* [THE TASK]:
Using the entries below, copy out all lines where "ErrorCode" is found.

(Dataset entries)
(* ===== verification/GameWire.v ===== *)
(** * Game wire formats

    [envelope.rs] (the header in front of every game message), the codecs of
    [heartbeat.rs] and [clock_sync.rs], and the join request with its version
    selection ([join.rs], [GameProtocol] of [config.rs]). *)

From S2P Require Import Prelude Bytes CoreTypes Wire.

Definition game_protocol_error {A} (m : string) : Result A := fail ErrorCode.ProtocolError m.

(** Resolves the first guard of the goal when its condition is decided by
    computation or arithmetic. *)
Ltac decided :=
  match goal with
  | |- context [decide ?P] =>
    first [ rewrite (decide_True (P := P)) by first [by vm_compute | lia]
          | rewrite (decide_False (P := P)) by first [by vm_compute | lia] ]
  end.

(** ** Envelope *)

Module Envelope.

Definition HEADER_LEN : Z := 12.
Definition APPLICATION : Z := 0.
Definition HEARTBEAT : Z := 1.
Definition CLOCK_SYNC : Z := 2.
Definition RESUME : Z := 3.
Definition PROTOCOL : Z := 4.
Definition HAS_SEQUENCE : Z := Z.shiftl 1 0.
Definition HAS_TICK : Z := Z.shiftl 1 1.
Definition HAS_DATAGRAM_SEQUENCE : Z := Z.shiftl 1 2.
Definition SUPPORTED_FLAGS : Z :=
  Z.lor (Z.lor HAS_SEQUENCE HAS_TICK) HAS_DATAGRAM_SEQUENCE.

Inductive ControlKind := Heartbeat | ClockSync | Resume | Protocol.
#[global] Instance ControlKind_eq_dec : EqDecision ControlKind.
Proof. solve_decision. Defined.

Inductive DecodedEnvelope :=
| Application (sequence tick datagram_sequence : option Z) (payload : list byte)
| Control (kind : ControlKind) (payload : list byte).

(** The shared writer of [encode_application] and its siblings. *)
Definition encode (kind flags sequence tick : Z) (datagram_sequence : option Z)
    (payload : list byte) (maximum_len : Z) : Result (list byte) :=
  let header_len := HEADER_LEN + 4 * Z.b2z (bool_decide (is_Some datagram_sequence)) in
  encoded_len ← ok_or (checked_add usize_max header_len (len payload))
                  (mkRnetError ErrorCode.MessageTooLarge "game envelope length overflow");
  if decide (maximum_len < encoded_len) then
    fail ErrorCode.MessageTooLarge "game envelope exceeds the configured limit"
  else
    Ok ([of_u8 kind] ++ [of_u8 flags] ++ be_encode 2 header_len ++ be_encode 4 sequence ++
        be_encode 4 tick ++
        match datagram_sequence with Some d => be_encode 4 d | None => [] end ++ payload).

Definition encode_application (payload : list byte) (sequence tick : option Z)
    (maximum_len : Z) : Result (list byte) :=
  let flags := 0 in
  let flags := if decide (is_Some sequence) then Z.lor flags HAS_SEQUENCE else flags in
  let flags := if decide (is_Some tick) then Z.lor flags HAS_TICK else flags in
  encode APPLICATION flags (default 0 sequence) (default 0 tick) None payload maximum_len.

* [ANSWER AREA]:
Definition game_protocol_error {A} (m : string) : Result A := fail ErrorCode.ProtocolError m.
                  (mkRnetError ErrorCode.MessageTooLarge "game envelope length overflow");
    fail ErrorCode.MessageTooLarge "game envelope exceeds the configured limit"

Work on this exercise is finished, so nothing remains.